The present study investigated the role of the cerebral hemispheres in
time perception by studying individuals with focal left (LHD) or right
(RHD) hemisphere cortical lesions. A duration perception task measured
perceptual timing acuity, and a frequency perception task controlled
for impairments in processes common to both paradigms, to better
separate deficits specific to timing. Although frontal cortex damage
disrupts time discrimination in rats (Olton, 1989; Meck, 1996), the
findings in humans are discrepant (Ivry and Keele, 1989; Lacruz et al.,
1992; Nichelli et al., 1995) and have not delineated specific neural
networks that could advance explanations of the cognitive processes
underlying time perception. We hypothesized that cortical systems with
reciprocal pathways to the basal ganglia [e.g., supplementary motor
area (SMA), frontal eye fields (FEF), and dorsolateral prefrontal
(DLPF) cortex] (Alexander et al., 1986) would be candidates for
supporting time perception, given the role of the striatum in interval
timing. Similarly, the cerebellar dentate nucleus, which also has been
implicated in timing, projects to the DLPF and premotor cortex (Strick
et al., 1993; Middleton and Strick, 1994). Some of these cortical sites
may directly mediate interval timing (SMA) (Rao et al., 1997) or
support timing because of their putative role in working memory (DLPF)

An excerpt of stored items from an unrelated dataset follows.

(** The download into the directory of its own. *)
Lemma run_root_download update_url id version m a v f1 s1 dir cs PL :
  acquire_mac_update_lock w = Ok tt → allow_auto_update (base w) = true → is_custom_client (base w) = false →
  newer (VERSION (base w)) (answer (base w)) update_url id version →
  released (http (base w)) id version (current_update_artifact_query (build (base w)) false) m a v →
  launches s1 = launches s → fs s1 = f1 → cache_dir f1 dir cs PL →
  run (downloaded ← try (on_fs (ensure_verified_update_artifact sha256_hex (http (base w)) (process_id (base w))
         (randoms (base w)) (v_url v) (path_join dir (v_file_name v)) (v_size v) (v_sha256 v)));
       match downloaded with
       | Err e => on_fs (ignore_errors (remove_dir_all dir));; fail e
       | Ok _ =>
           if negb (has_no_active_conns_ipc (replies w)) then
             on_fs (ignore_errors (remove_dir_all dir));;
             bail "Active session started during download, deferring update"
           else
             launch (DmgAsRoot (path_join dir (v_file_name v)) (v_version v));;
             let result := update_from_dmg_as_root w (path_join dir (v_file_name v)) (v_version v) in
             on_fs (ignore_errors (remove_dir_all dir));;
             of_result result;;
             mret true
       end) s1 ended started.
Proof.
  intros Hlock Hallow Hcustom Hnew Hr Hl1 Hf Hd.
  pose proof (released_facts _ _ _ _ _ _ _ Hr) as (Hu & Hname & Hsz & Hh & Hv & Hn & Hpos & _).
  assert (∀ s' e, launches s' = launches s →
    run (on_fs (ignore_errors (remove_dir_all dir));; fail e) s' ended started) as Hfail.
  { intros s' e Hl. eapply run_bind; [eapply run_mono; [apply run_cleanup_dir|intros ?? H; exact H|done]|].
    intros [] s2 H. apply run_fail. left. congruence. }
  eapply run_try_bind; [apply run_on_fs|..].
  - intros [] s2 (Hl2 & _ & He). destruct (has_no_active_conns_ipc (replies w)) eqn:Ei; cbn [negb];
      [|apply Hfail; congruence].
    apply run_install; [congruence|]. apply has_no_active_conns_ipc_spec in Ei. split_and!; try done.
    exists dir, update_url, id, version, m, a, v. rewrite Hf, Hname, Hsz, Hh in He. rewrite Hname, Hv. split_and!; try done.
    by eapply ensure_has_artifact.
  - intros e s2 H2. apply Hfail. congruence.
Qed.

Lemma run_check_as_root : run (check_update_as_root sha256_hex w) s ended started.
Proof.
  assert (∀ s', launches s' = launches s → started s') as Hno by (by left).
  assert (∀ {A} (r : result A Error) s', launches s' = launches s →
    run (of_result r) s' (λ a s2, r = Ok a ∧ s2 = s') started) as Hres.
  { intros A r s' Hl. eapply run_mono; [apply run_of_result|done|]. intros ? ->. auto. }
  unfold check_update_as_root. eapply run_bind; [by apply Hres|]. intros [] ? [Hlock ->].
  destruct (allow_auto_update (base w)) eqn:Hallow; [|done]. destruct (is_custom_client (base w)) eqn:Hcustom; [done|].
  cbn [negb]. eapply run_bind; [eapply run_mono; [apply run_on_fs|intros ?? H; exact H|auto]|].
  intros [] s1 (Hl1 & _ & Hc). eapply run_try_bind; [apply run_do_check| |intros e s2 H2; apply Hno; congruence].
  intros [] s2 [[Hl2 Hf2] Hurl].
  eapply run_bind; [eapply run_mono; [apply run_get|intros ?? H'; exact H'|done]|]. intros ? ? [-> ->].
  destruct (is_empty _) eqn:Ee; [apply run_ret; cbn; congruence|]. apply is_empty_false in Ee.
  destruct Hurl as [?|(id & version & Hnew)]; [done|].
  eapply run_bind; [apply Hres; congruence|]. intros v ? [Hv ->].
  destruct (newer_release _ _ _ _ _ _ Hnew Hv) as (m & a & Hr).
  destruct (get_update_download_file_from_url _ _) as [p|] eqn:Ep; [|apply Hno; congruence].
  eapply run_bind; [eapply run_mono; [apply run_on_fs|intros ?? H; exact H|intros s' H; apply Hno; congruence]|].
  intros [okb out] s3 (Hl3 & _ & Hm). destruct okb; cbn [fst snd negb]; [|apply Hno; congruence].
  destruct (is_empty (RustStd.trim out)) eqn:Et; [apply Hno; congruence|]. apply is_empty_false in Et.
  rewrite Hc in mktemp_ok. rewrite Hf2 in Hm. destruct (mktemp_ok _ _ Hm Et) as (cs & PL & Hd).
  eapply run_bind; [apply Hres; congruence|]. intros [] ? [_ ->].
  eapply run_root_download; try done. congruence.
Qed.
End root.
End updater.

(** ** When checks are made *)

(** The turns are in order, and a wait without a message lasts the interval. *)
Fixpoint timely (s : Sched) (now : Z) (l : list Turn) : Prop :=
  match l with
  | [] => True
  | t :: l =>
      (now ≤ woken t ∧ woken t ≤ over t ∧ (received t = None → now + check_interval s ≤ woken t)) ∧
      match turn s t with
      | Continue s' => timely s' (woken t) l
      | Checked _ s' => timely s' (over t) l
      | Break => True
      end
  end.

(** The distance a check has to the one before. *)
Definition apart (c d : CheckRun) : Prop :=
  (c_ok c = true → c_end c + MIN_INTERVAL ≤ c_start d) ∧
  (c_manually d = false → c_end c + RETRY_INTERVAL ≤ c_start d).

Fixpoint spaced (c : CheckRun) (l : list CheckRun) : Prop :=
  match l with [] => True | d :: l => apart c d ∧ spaced d l end.

Lemma turns_spaced l : ∀ c s now,
  timely s now l → (c_ok c = true → c_end c ≤ last_check_time s) → c_end c ≤ now →
  RETRY_INTERVAL ≤ check_interval s → spaced c (turns s l).
Proof.
  induction l as [|t l IH]; intros c s now Ht Hok Hnow Hi; [done|]. destruct Ht as [(H1 & H2 & H3) Ht].
  cbn [turns]. unfold turn in *. destruct (received t) as [[]|] eqn:Er; [|done|].
  all: destruct (Z.ltb_spec (woken t - last_check_time s) MIN_INTERVAL); [apply (IH c s (woken t)); [done..|lia|done]|].
  all: destruct (idle t); cbn [negb] in *; [|eapply (IH c _ (woken t)); [done..|lia|done]].
  all: assert (apart c (mkCheckRun (match received t with Some CheckUpdate => true | _ => false end) (woken t) (over t) (works t)))
    as Ha by (split; cbn; intros; [specialize (Hok ltac:(done)); lia|rewrite ?Er in *; try done; specialize (H3 eq_refl); lia]).
  all: rewrite Er in Ha; destruct (works t) eqn:Ew; split; try exact Ha; eapply IH; try done;
    cbn; unfold RETRY_INTERVAL, DUR_ONE_DAY in *; lia.
Qed.

Lemma spaced_split pre : ∀ c d post c0, spaced c0 (pre ++ c :: d :: post) → apart c d.
Proof.
  induction pre as [|x pre IH]; intros c d post c0 H; [by destruct H as [_ [? _]]|]. destruct H as [_ H]. by eapply IH.
Qed.

Lemma turns_idle l : ∀ s c, c ∈ turns s l → ∃ t, t ∈ l ∧ woken t = c_start c ∧ idle t = true.
Proof.
  induction l as [|t l IH]; intros s c Hc; [by apply not_elem_of_nil in Hc|]. cbn [turns] in Hc.
  assert (∀ s, c ∈ turns s l → ∃ t', t' ∈ t :: l ∧ woken t' = c_start c ∧ idle t' = true) as Hr.
  { intros s' H. destruct (IH s' c H) as (t' & ? & ?). exists t'. split; [by right|done]. }
  unfold turn in Hc. destruct (received t) as [[]|] eqn:Er.
  2: by apply not_elem_of_nil in Hc.
  all: destruct (woken t - last_check_time s <? MIN_INTERVAL); [by eapply Hr|].
  all: destruct (idle t) eqn:Ei; cbn [negb] in Hc; [|by eapply Hr].
  all: destruct (works t); (apply elem_of_cons in Hc as [-> |Hc]; [exists t; split_and!; [by left|done|done]|by eapply Hr]).
Qed.

(** ** Properties *)

(** (C7) Whatever the server and the network answer, a check starts an installer at most
    once, only when no connection is there after the download, and only for an artifact
    of this program, package, platform, architecture and format that the signed metadata
    of a release name, the only one they name; the signature is that of a key of the
    program, the release is the one the server named and is newer than the program; and
    the installer meets, at the path it is given, a file of the signed size and hash. *)
Theorem only_newer_signed_updates_installed {L : UpdateLibs} sha256_hex w manually s cs PL :
  (∀ b m a, UpdateMetadata.metadata_json b = Some m → a ∈ UpdateMetadata.artifacts m → 0 ≤ UpdateMetadata.size a) →
  cache_dir (fs s) (temp_dir w) cs PL →
  let s' := (check_update sha256_hex w manually s).2 in
  launches s' = launches s ∨
  ∃ l f, launches s' = launches s ++ [(l, f)] ∧ is_idle w = true ∧ (manually = true ∨ allow_auto_update w = true) ∧
         ∃ update_msi, legitimate sha256_hex w update_msi (temp_dir w) l f.
Proof.
  intros Hs Hd. pose proof (run_check sha256_hex Hs w manually s cs PL Hd) as H. cbv zeta in H. unfold run in H.
  by destruct (check_update sha256_hex w manually s) as [[[]|e] s'].
Qed.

and attention (Posner and Dehaene, 1994). The role of other cortical
areas has not been studied, but the inferior parietal cortex might
mediate time perception because it has strong, bilateral projections to
the putamen and caudate nucleus in monkeys (Cavada and Goldman-Rakic,
1991) and is typically damaged in patients with limb apraxia who show
disruptions in timing gestures (Poizner et al., 1995).
We also investigated whether there were hemispheric asymmetries in time
perception. One study using positron emission tomography (PET) did not
uncover a hemispheric bias for interval discriminations (Jueptner et
al., 1995), whereas another PET study found a right hemispheric bias
for interval, but also illumination intensity discriminations (Maquet
et al., 1996), possibly attributable to the emphasis on sustained
attention and working memory. Therefore, we correlated an independent
measure of switching attention with duration perception performance to
determine the relationship of attention and time perception in patients
with focal left or right hemisphere lesions.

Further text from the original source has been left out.